▸ DESCRIPTION OF THE TASK
Set down exactly, from the records below, the line with "in_u 16 (FSeq" through the line with "mkFrame Feature (FType", and nothing else.

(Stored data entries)
(* ===== verification/Utf8.v ===== *)
(** Go's [unicode/utf8] on strings of bytes: the encodings, validity, counting and cuts
    at the boundary of a character. *)

From Stdlib Require Import ZArith Lia String Ascii List Bool.
From stdpp Require Import base tactics list strings.
From S2P Require Import Prelude GoStrings.

Local Open Scope string_scope.
Local Open Scope list_scope.
Local Open Scope nat_scope.
Local Open Scope aeus_scope.

(** [s[:n]] and [s[n:]] for [n] up to the length. *)
Fixpoint sliceTo (n : nat) (s : string) : string :=
  match n, s with
  | S n', String a s' => String a (sliceTo n' s')
  | _, _ => EmptyString
  end.
Fixpoint sliceFrom (n : nat) (s : string) : string :=
  match n, s with
  | S n', String _ s' => sliceFrom n' s'
  | _, _ => s
  end.

Definition inRange (lo hi : nat) (a : ascii) : bool := (lo <=? byteN a) && (byteN a <=? hi).
Definition cont (a : ascii) : bool := inRange 128 191 a.

(** The length of the encoding [s] starts with; 0 is none. *)
Definition runeLen (s : string) : nat :=
  match s with
  | EmptyString => 0
  | String a s1 =>
      if inRange 0 127 a then 1
      else match s1 with
      | EmptyString => 0
      | String b s2 =>
          if inRange 194 223 a then if cont b then 2 else 0
          else match s2 with
          | EmptyString => 0
          | String c s3 =>
              if inRange 224 239 a then
                if inRange (if byteN a =? 224 then 160 else 128) (if byteN a =? 237 then 159 else 191) b && cont c then 3 else 0
              else match s3 with
              | EmptyString => 0
              | String d _ =>
                  if inRange 240 244 a then
                    if inRange (if byteN a =? 240 then 144 else 128) (if byteN a =? 244 then 143 else 191) b && cont c && cont d
                    then 4 else 0
                  else 0
              end
          end
      end
  end.

Fixpoint validFuel (n : nat) (s : string) : bool :=
  match n, s with
  | _, EmptyString => true
  | O, _ => false
  | S n', _ => match runeLen s with O => false | k => validFuel n' (sliceFrom k s) end
  end.
Definition ValidString (s : string) : bool := validFuel (String.length s) s.

(** [utf8.RuneCountInString]: a byte that starts no encoding counts as one. *)
Fixpoint countFuel (n : nat) (s : string) : nat :=
  match n, s with
  | S n', String _ _ => S (countFuel n' (sliceFrom (Nat.max 1 (runeLen s)) s))
  | _, _ => 0
  end.
Definition RuneCountInString (s : string) : nat := countFuel (String.length s) s.

(** ** Lemmas *)

Lemma slice_app (n : nat) (s : string) : sliceTo n s +:+ sliceFrom n s = s.
Proof. revert s. induction n as [|n IH]; intros [|a s]; cbn; [done..|]. by rewrite IH. Qed.
Lemma length_sliceTo (n : nat) (s : string) : String.length (sliceTo n s) = Nat.min n (String.length s).
Proof. revert s. induction n as [|n IH]; intros [|a s]; cbn; [done..|]. by rewrite IH. Qed.
Lemma length_sliceFrom (n : nat) (s : string) : String.length (sliceFrom n s) = String.length s - n.
Proof. revert s. induction n as [|n IH]; intros [|a s]; cbn; [done..|]. by rewrite IH. Qed.
Lemma sliceTo_add (j k : nat) (s : string) : sliceTo (j + k) s = sliceTo j s +:+ sliceTo k (sliceFrom j s).
Proof.
  revert s. induction j as [|j IH]; intros s; [done|]. destruct s as [|a s]; cbn; [by destruct k|]. by rewrite IH.
Qed.
Lemma sliceFrom_exact (x y : string) : sliceFrom (String.length x) (x +:+ y) = y.
Proof. induction x as [|a x IH]; cbn; done. Qed.

Lemma runeLen_bound (s : string) : runeLen s <= 4 /\ runeLen s <= String.length s.
Proof.
  unfold runeLen. destruct s as [|a [|b [|c [|d s]]]]; cbn [String.length];
    repeat (match goal with |- context [if ?x then _ else _] => destruct x end); lia.
Qed.

(** An encoding does not look past its end. *)
Lemma runeLen_app (s t : string) : runeLen s <> 0 -> runeLen (s +:+ t) = runeLen s.
Proof.
  destruct s as [|a [|b [|c [|d s]]]]; cbn [String.append]; unfold runeLen; [done|..].
  all: destruct (inRange 0 127 a); [done|]; try done.
  all: destruct (inRange 194 223 a); [done|]; try done.
  all: destruct (inRange 224 239 a); done.
Qed.

Lemma validFuel_enough (n m : nat) (s : string) :
  String.length s <= n -> String.length s <= m -> validFuel n s = validFuel m s.
Proof.
  revert m s. induction n as [|n IH]; intros m s Hn Hm.
  - destruct s; [by destruct m|cbn in Hn; lia].
  - destruct m as [|m]; [destruct s; [done|cbn in Hm; lia]|]. cbn. destruct s as [|a s]; [done|].
    destruct (runeLen (String a s)) as [|k] eqn:E; [done|]. apply IH; rewrite length_sliceFrom; cbn in *; lia.
Qed.

Lemma ValidString_step (s : string) :
  s <> EmptyString -> ValidString s = match runeLen s with O => false | k => ValidString (sliceFrom k s) end.
Proof.
  intros Hs. unfold ValidString. destruct s as [|a s]; [done|]. cbn [String.length validFuel].
  destruct (runeLen (String a s)) as [|k] eqn:E; [done|]. apply validFuel_enough; rewrite ?length_sliceFrom; cbn; lia.
Qed.

(** One encoding in front of a valid string. *)
Lemma ValidString_cons (s t : string) : runeLen s = String.length s -> s <> EmptyString -> ValidString (s +:+ t) = ValidString t.
Proof.
  intros Hr Hs. assert (runeLen s <> 0) as Hne by (rewrite Hr; by destruct s).
  rewrite ValidString_step by (by destruct s). rewrite runeLen_app by done. rewrite Hr.
  destruct (String.length s) as [|k] eqn:E; [lia|]. rewrite <- E. by rewrite sliceFrom_exact.
Qed.

Lemma runeLen_sliceTo (s : string) : runeLen s <> 0 -> runeLen (sliceTo (runeLen s) s) = runeLen s.
Proof.
  destruct s as [|a [|b [|c [|d s]]]]; unfold runeLen at 1 3 4; [done|..].
  all: destruct (inRange 0 127 a) eqn:E1; [intros _; cbn [sliceTo]; unfold runeLen; by rewrite E1|]; try done.
  all: destruct (inRange 194 223 a) eqn:E2;
    [destruct (cont b) eqn:Eb; [intros _; cbn [sliceTo]; unfold runeLen; by rewrite E1, E2, Eb|done]|]; try done.
  all: destruct (inRange 224 239 a) eqn:E3;
    [destruct (_ && cont c) eqn:Ec; [intros _; cbn [sliceTo]; unfold runeLen; by rewrite E1, E2, E3, Ec|done]|]; try done.
  destruct (inRange 240 244 a) eqn:E4; [|done]. destruct (_ && cont d) eqn:Ed; [|done].
  intros _. cbn [sliceTo]. unfold runeLen. by rewrite E1, E2, E3, E4, Ed.
Qed.

(** Among four neighbouring cuts of a valid string one is valid. *)
Lemma valid_cut (m n : nat) (s : string) :
  String.length s <= m -> ValidString s = true -> n <= String.length s ->
  exists k, k <= n /\ n < k + 4 /\ ValidString (sliceTo k s) = true.
Proof.
  revert n s. induction m as [|m IH]; intros n s Hm Hv Hn; (destruct (decide (n < 4)) as [Hlt|Hge]; [exists 0; split; [lia|split; [lia|done]]|]); [lia|].
  assert (s <> EmptyString) as Hs by (intros ->; cbn in Hn; lia).
  rewrite ValidString_step in Hv by done. destruct (runeLen s) as [|r] eqn:Er; [done|].
  pose proof (runeLen_bound s) as [Hb1 Hb2]. rewrite Er in Hb1, Hb2.
  destruct (IH (n - S r) (sliceFrom (S r) s)) as (k & Hk1 & Hk2 & Hkv); [rewrite length_sliceFrom; lia|done|rewrite length_sliceFrom; lia|].
  exists (S r + k). split; [lia|]. split; [lia|]. rewrite sliceTo_add.
  rewrite ValidString_cons; [done| |by destruct s].
  rewrite length_sliceTo. rewrite <- Er at 1. rewrite runeLen_sliceTo by lia. lia.
Qed.

(** Between one and four bytes a character. *)
Lemma countFuel_bounds (n : nat) (s : string) :
  String.length s <= n -> countFuel n s <= String.length s /\ String.length s <= 4 * countFuel n s.
Proof.
  revert s. induction n as [|n IH]; intros s Hn; [destruct s; cbn in *; lia|]. destruct s as [|a s]; [cbn; lia|].
  change (countFuel (S n) (String a s)) with (S (countFuel n (sliceFrom (Nat.max 1 (runeLen (String a s))) (String a s)))).
  pose proof (runeLen_bound (String a s)) as [Hb1 Hb2].
  pose proof (length_sliceFrom (Nat.max 1 (runeLen (String a s))) (String a s)) as Hl.
  destruct (IH (sliceFrom (Nat.max 1 (runeLen (String a s))) (String a s))) as [H1 H2]; [rewrite Hl; cbn [String.length] in *; lia|].
  rewrite Hl in H1, H2. cbn [String.length] in *. lia.
Qed.

Lemma RuneCount_bounds (s : string) :
  RuneCountInString s <= String.length s /\ String.length s <= 4 * RuneCountInString s.
Proof. by apply countFuel_bounds. Qed.

Lemma RuneCount_zero (s : string) : RuneCountInString s = 0 <-> s = EmptyString.
Proof. split; [|by intros ->]. intros Hc. pose proof (RuneCount_bounds s) as [_ Hb]. destruct s; [done|cbn [String.length] in Hb; lia]. Qed.
Definition varMessage (v : errsVar) : string :=
  match v with
  | ErrExit => "normal exit"
  | ErrInvalid => "invalid payload"
  | ErrExists => "already exists"
  | ErrUnavailable => "service unavailable"
  | ErrIncompatible => "type incompatible"
  | ErrTooLarge => "payload too large"
  | ErrUnsupportedFormat => "unsupported format"
  | ErrMalformed => "malformed payload"
  | ErrMissingField => "required field missing"
  | ErrOutOfRange => "value out of range"
  | ErrConflict => "resource conflict"
  | ErrUnprocessable => "semantically unprocessable"
  | ErrNotImplemented => "not implemented"
  | ErrTimeout => "timeout"
  | ErrExpired => "expired"
  | ErrCanceled => "canceled"
  | ErrDeadlineExceeded => "deadline exceeded"
  | ErrRateLimited => "rate limited"
  | ErrQuotaExceeded => "quota exceeded"
  | ErrNotFound => "not found"
  | ErrAccessDenied => "access denied"
  | ErrPermissionDenied => "permission denied"
  | ErrTokenExpired => "token expired"
  | ErrUnauthorized => "unauthorized"
  | ErrTokenInvalid => "token invalid"
  | ErrPreconditionFailed => "precondition failed"
  | ErrTooManyAttempts => "too many attempts"
  | ErrNetworkUnreachable => "network unreachable"
  | ErrConnectionRefused => "connection refused"
  | ErrDatabaseError => "database error"
  | ErrUniqueViolation => "unique key violation"
  | ErrDeadlock => "deadlock"
  | ErrCacheError => "cache error"
  | ErrUpstreamError => "upstream error"
  end.

#[export] Instance errsVar_eq_dec : EqDecision errsVar.
Proof. solve_decision. Defined.

(** ** Error values

    A Go [error] is compared by identity, and every comparison aeus makes
    ([errors.Is]) is against a package-level variable: those are [sentinel]s.
    An error allocated while the program runs ([New], [Newf], [Wrap],
    [fmt.Errorf], [errors.New]) is different from all of them, whatever its
    text. *)

Inductive sentinel : Type :=
| SErrs (v : errsVar)
(* io *)
| EOF | ErrUnexpectedEOF | ErrNoProgress | ErrShortWrite
(* transport/cli *)
| CliErrNotFound | CliErrHandleRegistered
(* infra/cache/memory *)
| CacheErrNotFound | CacheErrWrongType | CacheErrAddressable
(* middleware *)
| ErrAbort
(* admin/service *)
| ErrInvalidPassword | ErrUserDisabled | ErrRoleDisabled | ErrRoleNotFound
(* gorm, golang-jwt *)
| ErrRecordNotFound
| ErrTokenMalformed | ErrTokenUnverifiable | ErrTokenNotValidYet | ErrJwtTokenExpired.

#[export] Instance sentinel_eq_dec : EqDecision sentinel.
Proof. solve_decision. Defined.

Inductive error : Type :=
| ESentinel (s : sentinel)
| EErr (Code : Z) (Message : string) (cause : option error)
| EWrap (text : string) (wrapped : list error)
| EPlain (text : string).

(** A value of Go type [( *errs.Error )]: the fields the methods read. *)
Record Error : Type := mkError { Code : Z; Message : string }.

(** The dynamic type test [err.( *errs.Error )].  The admin sentinels are built by
    [errs.Newf] and are errors of the application too. *)
Definition sentinelError (s : sentinel) : option Error :=
  match s with
  | SErrs v => Some (mkError (varCode v) (varMessage v))
  | ErrInvalidPassword => Some (mkError CodeAccessDenied "invalid username or password")
  | ErrUserDisabled => Some (mkError CodePermissionDenied "user is disabled")
  | ErrRoleDisabled => Some (mkError CodePermissionDenied "role is disabled")
  | ErrRoleNotFound => Some (mkError CodePermissionDenied "role not found")
  | _ => None
  end.

Definition asError1 (e : error) : option Error :=
  match e with
  | ESentinel s => sentinelError s
  | EErr c m _ => Some (mkError c m)
  | _ => None
  end.

Definition errorText (e : Error) : string :=
  "code: " +:+ pretty (Code e) +:+ ", message: " +:+ Message e.

Definition sentinelText (s : sentinel) : string :=
  match s with
  | EOF => "EOF"
  | ErrUnexpectedEOF => "unexpected EOF"
  | ErrNoProgress => "multiple Read calls return no data or error"
  | ErrShortWrite => "short write"
  | CliErrNotFound => "not found"
  | CliErrHandleRegistered => "handle already registered"
  | CacheErrNotFound => "cache: key not found"
  | CacheErrWrongType => "val must be a pointer"
  | CacheErrAddressable => "cannot set value: val is not addressable"
  | ErrAbort => "middleware abort"
  | ErrRecordNotFound => "record not found"
  | ErrTokenMalformed => "token is malformed"
  | ErrTokenUnverifiable => "token is unverifiable"
  | ErrTokenNotValidYet => "token is not valid yet"
  | ErrJwtTokenExpired => "token is expired"
  | _ => EmptyString
  end.

(** [err.Error()] *)
Definition errText (e : error) : string :=
  match asError1 e with
  | Some x => errorText x
  | None => match e with
            | ESentinel s => sentinelText s
            | EWrap t _ => t
            | EPlain t => t
            | EErr _ m _ => m
            end
  end.

(** [Unwrap], both shapes *)
Definition unwrap (e : error) : list error :=
  match e with
  | EErr _ _ (Some c) => [c]
  | EWrap _ l => l
  | _ => []
  end.

Definition New (code : Z) (message : string) : error := EErr code message None.
Definition Newf (code : Z) (message : string) : error := EErr code message None.
Definition Wrap (code : Z) (err : error) : error := EErr code (errText err) (Some err).

(** [errors.Is(err, target)]: the first match of a depth-first walk. *)
Fixpoint Is (err : error) (target : sentinel) : bool :=
  match err with
  | ESentinel s => bool_decide (s = target)
  | EErr _ _ (Some c) => Is c target
  | EErr _ _ None => false
  | EWrap _ l => existsb (fun c => Is c target) l
  | EPlain _ => false
  end.

(** [errors.As(err, &ae)] for [ae *errs.Error] *)
Fixpoint As (err : error) : option Error :=
  match err with
  | ESentinel s => sentinelError s
  | EErr c m _ => Some (mkError c m)
  | EWrap _ l =>
      (fix first (l : list error) : option Error :=
         match l with
         | [] => None
         | e :: l' => match As e with Some x => Some x | None => first l' end
         end) l
  | EPlain _ => None
  end.

Definition IsCode (err : error) (code : Z) : bool :=
  match As err with
  | Some ae => (Code ae =? code)%Z
  | None => false
  end.

(** ** Transport statuses *)

Definition grpcCanceled : Z := 1.
Definition grpcUnknown : Z := 2.
Definition grpcInvalidArgument : Z := 3.
Definition grpcDeadlineExceeded : Z := 4.
Definition grpcNotFound : Z := 5.
Definition grpcAlreadyExists : Z := 6.
Definition grpcPermissionDenied : Z := 7.
Definition grpcResourceExhausted : Z := 8.
Definition grpcFailedPrecondition : Z := 9.
Definition grpcAborted : Z := 10.
Definition grpcUnimplemented : Z := 12.
Definition grpcInternal : Z := 13.
Definition grpcUnavailable : Z := 14.
Definition grpcUnauthenticated : Z := 16.

(** A Go [switch] with value lists. *)
Fixpoint switch {A : Type} (z : Z) (cases : list (list Z * A)) (default : A) : A :=
  match cases with
  | [] => default
  | (vs, a) :: rest => if existsb (Z.eqb z) vs then a else switch z rest default
  end.

Definition HTTPStatus (e : Error) : Z :=
  switch (Code e)
    [ ([CodeNotFound], 404)
    ; ([CodePermissionDenied; CodeAccessDenied], 403)
    ; ([CodeTokenExpired; CodeUnauthorized; CodeTokenInvalid], 401)
    ; ([CodeInvalid; CodeMalformed; CodeMissingField; CodeOutOfRange], 400)
    ; ([CodeTooLarge], 413)
    ; ([CodeUnsupportedFormat], 415)
    ; ([CodeExists; CodeConflict; CodeUniqueViolation], 409)
    ; ([CodeUnprocessable], 422)
    ; ([CodePreconditionFailed], 412)
    ; ([CodeRateLimited; CodeQuotaExceeded; CodeTooManyAttempts], 429)
    ; ([CodeTimeout; CodeDeadlineExceeded], 504)
    ; ([CodeCanceled], 499)
    ; ([CodeUnavailable; CodeDatabaseError; CodeCacheError; CodeDeadlock; CodeUpstreamError], 503)
    ; ([CodeNotImplemented], 501) ]
    500.

Definition GRPCStatus (e : Error) : Z :=
  switch (Code e)
    [ ([CodeNotFound], grpcNotFound)
    ; ([CodeExists; CodeUniqueViolation], grpcAlreadyExists)
    ; ([CodePermissionDenied; CodeAccessDenied], grpcPermissionDenied)
    ; ([CodeInvalid; CodeMalformed; CodeMissingField; CodeOutOfRange; CodeTooLarge; CodeUnsupportedFormat; CodeUnprocessable], grpcInvalidArgument)
    ; ([CodeConflict; CodeDeadlock], grpcAborted)
    ; ([CodePreconditionFailed], grpcFailedPrecondition)
    ; ([CodeRateLimited; CodeQuotaExceeded; CodeTooManyAttempts], grpcResourceExhausted)
    ; ([CodeTimeout; CodeDeadlineExceeded], grpcDeadlineExceeded)
    ; ([CodeCanceled], grpcCanceled)
    ; ([CodeUnavailable; CodeDatabaseError; CodeCacheError; CodeUpstreamError], grpcUnavailable)
    ; ([CodeNotImplemented], grpcUnimplemented)
    ; ([CodeTokenExpired; CodeUnauthorized; CodeTokenInvalid], grpcUnauthenticated)
    ; ([CodeInternal], grpcInternal) ]
    grpcUnknown.

(** ** pkg/response: the wire envelope *)

Module Response.

Record Envelope (D : Type) : Type := mkEnvelope { eCode : Z; eMessage : string; eData : option D }.
Arguments mkEnvelope {D} _ _ _.
Arguments eCode {D} _.
Arguments eMessage {D} _.
Arguments eData {D} _.

(** What [Write] does to its [http.ResponseWriter]: the header map's content
    type, the statuses passed to [WriteHeader], the body bytes. *)
Record ResponseWriter : Type := mkRW {
  contentType : string;
  headersWritten : list Z;
  body : string;
}.

Section Write.
  Context {D : Type}.
  (** [json.Marshal] on an envelope, and [w.Write] of the connection. *)
  Variable Marshal : Envelope D -> result string string.
  Variable connWrite : string -> option error.

Definition writeBody (w : ResponseWriter) (b : string) : ResponseWriter * option error :=
  match connWrite b with
  | Some e => (w, Some e)
  | None => (mkRW (contentType w) (headersWritten w) (body w +:+ b), None)
  end.

Definition New (code : Z) (message : string) (data : option D) : Envelope D :=
  mkEnvelope code message data.

(** The setters of the older response interface. *)
Definition SetCode (code : Z) (e : Envelope D) : Envelope D := mkEnvelope code (eMessage e) (eData e).
Definition SetMessage (message : string) (e : Envelope D) : Envelope D := mkEnvelope (eCode e) message (eData e).
Definition SetData (data : option D) (e : Envelope D) : Envelope D := mkEnvelope (eCode e) (eMessage e) data.
Definition putErr (w : W) (b : bytes) : W * option error :=
  let '(w', _, e) := Write w b in (w', e).

  (** [binary.Write(w, binary.LittleEndian, x)] *)
Definition putUint (n : nat) (w : W) (x : Z) : W * option error := putErr w (le_split n x).
Definition putByte (w : W) (x : byte) : W * option error := putErr w [x].

Definition andThen (m : W * option error) (k : W -> W * option error) : W * option error :=
  match m with
  | (w, None) => k w
  | (w, Some e) => (w, Some e)
  end.

  (** The payload writes report a short write and, unlike the header writes, do
      not return: [err] is overwritten by the next payload. *)
Definition putPayload (w : W) (len : Z) (b : bytes) (err : option error) : W * option error :=
  if (0 <? len)%Z then
    let '(w', n, e) := Write w b in
    (w', match e with
         | Some e => Some e
         | None => if (n <? len)%Z then Some (ESentinel ErrShortWrite) else None
         end)
  else (w, err).

Definition writeFrame (w : W) (frame : Frame) : W * option error :=
  andThen (putErr w Feature) (fun w =>
  let dl := match FData frame with Some d => Z.of_nat (length d) | None => 0 end in
  if (MaxUint16 <? dl)%Z then (w, Some (ESentinel ErrNoProgress))
  else
    let dataLength := uint16 dl in
    let errBuf := list_byte_of_string (FError frame) in
    let errorLength := uint16 (Z.of_nat (length errBuf)) in
    andThen (putByte w (FType frame)) (fun w =>
    andThen (putByte w (FFlag frame)) (fun w =>
    andThen (putUint 2 w (FSeq frame)) (fun w =>
    andThen (putUint 8 w (FTimeout frame)) (fun w =>
    andThen (putUint 8 w (FTimestamp frame)) (fun w =>
    andThen (putUint 2 w dataLength) (fun w =>
    andThen (putUint 2 w errorLength) (fun w =>
    let '(w, err) := putPayload w dataLength (default [] (FData frame)) None in
    putPayload w errorLength errBuf err)))))))).
End Writer.

Definition newFrame (now : Z) (t f : byte) (seq timeout : Z) (data : option bytes) : Frame :=
  mkFrame Feature t f seq data EmptyString timeout now.

(** A connection that takes everything: the bytes on the wire. *)
Definition wireWrite (w : bytes) (b : bytes) : bytes * Z * option error :=
  (w ++ b, Z.of_nat (length b), None).

(** ** Reader lemmas *)

Lemma ReadFull_app (b r : bytes) (n : nat) :
  n = length b -> ReadFull n (b ++ r) = Ok (b, r).
Proof.
  intros ->. unfold ReadFull. rewrite length_app.
  replace (length b <=? length b + length r)%nat with true by (symmetry; apply Nat.leb_le; lia).
  by destruct (take_drop_app_length b r) as [-> ->].
Qed.

Lemma readUint_app (n : nat) (z : Z) (r : bytes) :
  readUint n (le_split n z ++ r) = Ok (wrapu (Z.of_nat n * 8) z, r).
Proof.
  unfold readUint, rseq. rewrite ReadFull_app by (by rewrite length_le_split).
  unfold rret. by rewrite le_combine_split.
Qed.

Lemma readInt64_app (z : Z) (r : bytes) :
  readInt64 (le_split 8 z ++ r) = Ok (wraps 64 z, r).
Proof.
  unfold readInt64, rseq. rewrite readUint_app. unfold rret.
  change (Z.of_nat 8 * 8) with 64. by rewrite wraps_wrapu.
Qed.

Lemma readByte_app (b : byte) (r : bytes) : readByte ([b] ++ r) = Ok (b, r).
Proof. reflexivity. Qed.

Lemma readOptional_app (b r : bytes) :
  readOptional (Z.of_nat (length b)) (b ++ r) = Ok (match b with [] => None | _ => Some b end, r).
Proof.
  unfold readOptional. destruct b as [|x b]; [done|].
  replace (0 <? Z.of_nat (length (x :: b))) with true by (symmetry; apply Z.ltb_lt; simpl; lia).
  unfold rseq. by rewrite ReadFull_app by lia.
Qed.

Lemma bytes_eqb_eq (a b : bytes) : bytes_eqb a b = true <-> a = b.
Proof.
  unfold bytes_eqb. rewrite andb_true_iff, Nat.eqb_eq. revert b.
  induction a as [|x a IH]; intros [|y b]; simpl; try (split; intros; intuition done).
  rewrite andb_true_iff. specialize (IH b). split.
  - intros [[= Hl] [Hx Hab]]. f_equal; [by apply Byte.byte_dec_bl|]. by apply IH.
  - intros [= -> ->]. split; [done|]. split; [by apply Byte.byte_dec_lb|]. by apply IH.
Qed.

#[export] Hint Rewrite readUint_app readInt64_app readByte_app readOptional_app : frame.

(** ** The wire image of a frame *)

(** The header of a frame announcing [dl] data and [el] error bytes. *)
Definition header (f : Frame) (dl el : Z) : bytes :=
  Feature ++ [FType f] ++ [FFlag f] ++ le_split 2 (FSeq f) ++ le_split 8 (FTimeout f)
    ++ le_split 8 (FTimestamp f) ++ le_split 2 (uint16 dl) ++ le_split 2 (uint16 el).

Definition frameData (f : Frame) : bytes := default [] (FData f).
Definition frameError (f : Frame) : bytes := list_byte_of_string (FError f).

(** Every byte [writeFrame] puts on a connection that takes everything. *)
Definition encode (f : Frame) : bytes :=
  let dl := Z.of_nat (length (frameData f)) in
  let el := Z.of_nat (length (frameError f)) in
  header f dl el ++ frameData f ++ (if (0 <? uint16 el)%Z then frameError f else []).

(** The fields as the machine stores them. *)
Definition frame_wf (f : Frame) : Prop :=
  in_u 16 (FSeq f) /\ in_s 64 (FTimeout f) /\ in_s 64 (FTimestamp f)
  /\ (Z.of_nat (length (frameData f)) <= MaxUint16)%Z.

(** What a reader rebuilds: the feature is the constant, empty data is nil. *)
Definition wire_norm (f : Frame) : Frame :=
  mkFrame Feature (FType f) (FFlag f) (FSeq f)
    (match frameData f with [] => None | _ => Some (frameData f) end)
    (FError f) (FTimeout f) (FTimestamp f).

Lemma uint16_len (n : nat) : (Z.of_nat n <= MaxUint16)%Z -> uint16 (Z.of_nat n) = Z.of_nat n.
Proof. intros H. apply wrapu_id. unfold in_u, MaxUint16 in *. change (2 ^ 16) with 65536. lia. Qed.

Lemma dl_frameData (f : Frame) :
  match FData f with Some d => Z.of_nat (length d) | None => 0 end = Z.of_nat (length (frameData f)).
Proof. unfold frameData. by destruct (FData f). Qed.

▸ REPLY
  in_u 16 (FSeq f) /\ in_s 64 (FTimeout f) /\ in_s 64 (FTimestamp f)
  /\ (Z.of_nat (length (frameData f)) <= MaxUint16)%Z.

(** What a reader rebuilds: the feature is the constant, empty data is nil. *)
Definition wire_norm (f : Frame) : Frame :=
  mkFrame Feature (FType f) (FFlag f) (FSeq f)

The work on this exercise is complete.